Durante vários séculos, a própria Igreja Católica pagou tributo a esse pecado. A Inquisição, as Cruzadas, a Noite de São Bartolomeu (1572), a Guerra dos 30 Anos (1618/1648) e inúmeros outros fatos alertam para as nefastas consequências trazidas pelo conchavo entre a religião e o poder político e econômico. Contudo, ao mesmo tempo, é preciso precaver-se contra as meias verdades propaladas por pessoas cujo intento é denegrir a Igreja. Foi o que reconheceram, em relação à Inquisição, os próprios autores da “Enciclopédia” (1751/1772), a obra filosófica que preparou a Revolução Francesa: «Sem dúvida, imputaram-se a um tribunal, tão justamente detestado, excessos de horrores que nem sempre ele cometeu. Não é correto erguer-se contra a Inquisição por fatos duvidosos e, pior ainda, buscar na mentira meios para torná-la odiosa».
Escrevi acima que antigamente, talvez, tudo isso fosse perdoável, porque os tempos eram outros. Graças a Deus, a partir sobretudo do Concílio Vaticano II (1962/1965), a Igreja Católica mudou sua relação com o mundo. Mas parece que o seu lugar e o seu jeito de agir foram ocupados por seus críticos. É o que provam as perseguições que ela vem sofrendo nestes últimos cem anos.
Na Rússia, em 1914, os católicos eram 5.000.000, assistidos por 27 bispos e 2194 sacerdotes. Em 1917, logo após a tomada do poder pelos comunistas, eles diminuíram para 2.500.000, os bispos para 14 e os padres para 1350. Em 1941, das 600 igrejas que funcionavam em 1917, apenas duas continuavam abertas. Havia somente um bispo (porque estrangeiro) e 20 padres. Em apenas dois anos (de 1937 a 1939), foram fuzilados 150 sacerdotes.
O México, apesar de contar com uma população predominantemente católica, foi palco de uma violenta ação antirreligiosa desencadeada pelo governo hostil à Igreja. Os conflitos iniciaram com a promulgação da Constituição de 1917 e alcançaram seu ápice na “Guerra Cristera” (1926/1929). As hostilidades custaram a vida de quase 90.000 pessoas, de ambos os lados. Uma multidão de católicos – dentre eles, mais de 50 padres – foram assassinados por seu apego à fé.

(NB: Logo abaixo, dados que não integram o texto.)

Lemma extVQ_init_ok (n d : nat) (cc : T) (draw_embed draw_backup : nat -> nat -> T) :
  store_ok (extVQ_init n d cc draw_embed draw_backup).
Proof.
  unfold store_ok, extVQ_init. simpl.
  repeat constructor; apply embedding_shape.
Qed.

Lemma forward_store_ok (inputs : tensor4 T) (idx : Z) (ext : bool)
    (draw : nat -> nat -> T) (s : extVQ T) :
  store_ok s -> store_ok (fst (forward inputs idx ext draw s)).
Proof.
  intros Hok. unfold store_ok.
  destruct (forward_fields inputs idx ext draw s) as [Hd [Hn _]].
  rewrite Hd, Hn, forward_codebooks.
  destruct (view_rows (_embedding_dim s) (permute_0231 inputs));
    [ apply store_at_selection_ok; exact Hok | exact Hok ].
Qed.

(** X4.  The constructor gives the quantiser two codebooks of shape
    [num_embeddings x embedding_dim], and a forward pass keeps every
    codebook of that shape: the codebook [ext] appends has it too, and the
    sizes of the module never change. *)
Theorem forward_keeps_store_shapes (inputs : tensor4 T) (idx : Z) (ext : bool)
    (draw : nat -> nat -> T) (s : extVQ T) :
  (forall (n d : nat) (cc : T) (draw_embed draw_backup : nat -> nat -> T),
     store_ok (extVQ_init n d cc draw_embed draw_backup)) /\
  (store_ok s ->
   store_ok (fst (forward inputs idx ext draw s)) /\
   _embedding_dim (fst (forward inputs idx ext draw s)) = _embedding_dim s /\
   _num_embeddings (fst (forward inputs idx ext draw s)) = _num_embeddings s).
Proof.
  split.
  - intros n d cc d0 d1. apply extVQ_init_ok.
  - intros Hok.
    destruct (forward_fields inputs idx ext draw s) as [Hd [Hn _]].
    split; [ apply forward_store_ok; exact Hok | ].
    split; assumption.
Qed.

(** X5.  On a module whose codebooks all have the constructor's shape, with
    at least one codeword per codebook, a forward pass returns exactly when
    the features pass the reshape and the index lies in [-L, L), for [L]
    the length of the store at selection; it is then run on
    [num_embeddings] codewords for silo 0 and on twice as many for any
    other silo.  Otherwise it raises for the reshape or for the index, and
    for nothing else. *)
Theorem forward_returns_iff (inputs : tensor4 T) (idx : Z) (ext : bool)
    (draw : nat -> nat -> T) (s : extVQ T) :
  store_ok s -> (0 < _num_embeddings s)%nat ->
  let L := Z.of_nat (length (store_at_selection ext draw s)) in
  let run := forward inputs idx ext draw s in
  ((exists out, snd run = Ok out) <->
   (exists flat_input,
      view_rows (_embedding_dim s) (permute_0231 inputs) = Ok flat_input) /\
   (- L <= idx < L)%Z) /\
  (forall e, snd run = Raise e -> e = ShapeMismatch \/ e = InvalidIndex) /\
  (forall out, snd run = Ok out ->
   exists codes,
     select_codes idx (with_codebooks s (store_at_selection ext draw s))
       = (fst run, Ok codes) /\
     length codes
       = if (idx =? 0)%Z then _num_embeddings s
         else (_num_embeddings s + _num_embeddings s)%nat).
Proof.
  intros Hok Hn L run.
  pose proof (store_at_selection_ok ext draw Hok) as Hstore.
  set (store := store_at_selection ext draw s) in *.
  assert (Hunf := forward_unfold inputs idx ext draw s).
  fold store in Hunf. fold run in Hunf.
  destruct (view_rows (_embedding_dim s) (permute_0231 inputs))
    as [flat|e0] eqn:Hview.
  - destruct (select_codes idx (with_codebooks s store))
      as [s1 [codes|e1]] eqn:Hsel.
    + destruct (@select_codes_shape (_num_embeddings s) (_embedding_dim s) idx
                  (with_codebooks s store) s1 codes Hstore Hsel)
        as [Hw [_ [Hzero Hnonzero]]].
      assert (Hne : codes <> []).
      { intros E. subst codes.
        destruct (Z.eq_dec idx 0) as [Ez|Ez];
          [ specialize (Hzero Ez) | specialize (Hnonzero Ez) ];
          simpl in *; lia. }
      destruct (quantize_total (_embedding_dim s) (_commitment_cost s)
                  (permute_0231 inputs) flat Hw Hne) as [out Hq].
      rewrite Hq in Hunf.
      assert (Hidx : (- L <= idx < L)%Z).
      { rewrite select_codes_spec in Hsel. simpl codebooks in Hsel.
        destruct (nth_error store 0) eqn:Hsh; [ | discriminate ].
        assert (0 < length store)%nat by (apply nth_error_Some; congruence).
        destruct (idx =? 0)%Z eqn:Ez; [ apply Z.eqb_eq in Ez; unfold L; lia | ].
        destruct (Z_lt_ge_dec idx (- L)) as [Hlo|Hlo];
          [ rewrite (@abs_index_out (length store) idx) in Hsel
              by (left; exact Hlo); discriminate | ].
        destruct (Z_lt_ge_dec idx L) as [Hhi|Hhi]; [ lia | ].
        rewrite (@abs_index_out (length store) idx) in Hsel
          by (right; unfold L in Hhi; lia).
        discriminate. }
      rewrite Hunf. simpl. split; [ | split ].
      * split; [ intros _; split; [ exists flat; reflexivity | exact Hidx ]
               | intros _; exists out; reflexivity ].
      * intros e He. discriminate.
      * intros out' _. exists codes. split; [ reflexivity | ].
        destruct (Z.eqb_spec idx 0) as [Ez|Ez];
          [ apply Hzero | apply Hnonzero ]; exact Ez.
    + assert (He1 : e1 = InvalidIndex /\ ~ (- L <= idx < L)%Z).
      { rewrite select_codes_spec in Hsel. simpl codebooks in Hsel.
        destruct (nth_error store 0) eqn:Hsh.
        - assert (0 < length store)%nat by (apply nth_error_Some; congruence).
          destruct (idx =? 0)%Z eqn:Ez; [ discriminate | ].
          destruct (abs_index (length store) idx) as [k|e] eqn:Hk.
          + pose proof (abs_index_lt _ _ Hk) as Hlt.
            destruct (nth_error store k) eqn:Hx;
              [ discriminate | apply nth_error_None in Hx; lia ].
          + injection Hsel as _ <-.
            destruct (Z_lt_ge_dec idx 0) as [Hneg|Hpos].
            * destruct (Z_lt_ge_dec idx (- L)) as [Hlo|Hlo].
              -- rewrite (@abs_index_out (length store) idx) in Hk
                   by (left; exact Hlo).
                 injection Hk as <-. split; [ reflexivity | lia ].
              -- rewrite abs_index_negative in Hk by (unfold L in Hlo; lia).
                 discriminate.
            * destruct (Z_lt_ge_dec idx L) as [Hhi|Hhi].
              -- rewrite abs_index_nonneg in Hk by (unfold L in Hhi; lia).
                 discriminate.
              -- rewrite (@abs_index_out (length store) idx) in Hk
                   by (right; unfold L in Hhi; lia).
                 injection Hk as <-. split; [ reflexivity | lia ].
        - injection Hsel as _ <-. apply nth_error_None in Hsh.
          split; [ reflexivity | unfold L; lia ]. }
      destruct He1 as [-> Hout].
      rewrite Hunf. simpl. split; [ | split ].
      * split; [ intros [out E]; discriminate
               | intros [_ Hin]; contradiction ].
      * intros e He. injection He as <-. right. reflexivity.
      * intros out E. discriminate.
  - assert (He0 : e0 = ShapeMismatch).
    { unfold view_rows in Hview.
      destruct (_embedding_dim s =? 0)%nat; [ congruence | ].
      destruct (length (t_data (permute_0231 inputs)) mod _embedding_dim s =? 0)%nat;
        [ discriminate | congruence ]. }
    subst e0. rewrite Hunf. simpl. split; [ | split ].
    + split; [ intros [out E]; discriminate
             | intros [[flat E] _]; discriminate ].
    + intros e He. injection He as <-. left. reflexivity.
    + intros out E. discriminate.
Qed.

Em sua obra “Para entender a Inquisição”, Felipe Aquino cita a Espanha como outro país em que a Igreja pagou caro por sua fidelidade ao Evangelho: «Na Guerra Civil Espanhola (1936/1939), as grandes vítimas foram os católicos. O ódio à Igreja e aos fiéis cresceu tanto, que morreram assassinados 12 bispos, 4000 sacerdotes e 2300 religiosos, além de milhares de leigos. Só na cidade de Madri foram mortos 334 padres diocesanos; muitos foram queimados ou enterrados vivos».
Há 1700 anos – em fevereiro de 313 –, através do “Edito de Milão”, o imperador Constantino concedeu aos cristãos a liberdade de culto. Contudo, a perseguição sempre os acompanhou. Em dois mil anos de história, milhões deles foram – e continuam sendo – marginalizados e massacrados. 75% das vítimas atuais do ódio antirreligioso no mundo são católicos, evangélicos e ortodoxos. O “É proibido ser cristão” dos romanos vigora ainda hoje não apenas em alguns países comunistas e muçulmanos, mas, sobretudo, em ambientes sociais que passam por evoluídos, onde a fidelidade ao Evangelho se paga com a perda da reputação, do emprego e, não poucas vezes, da vida. Não foi por nada que Jesus advertiu: «O Reino dos céus sofre violência, e só os corajosos o conquistam!» (Mt 11,12).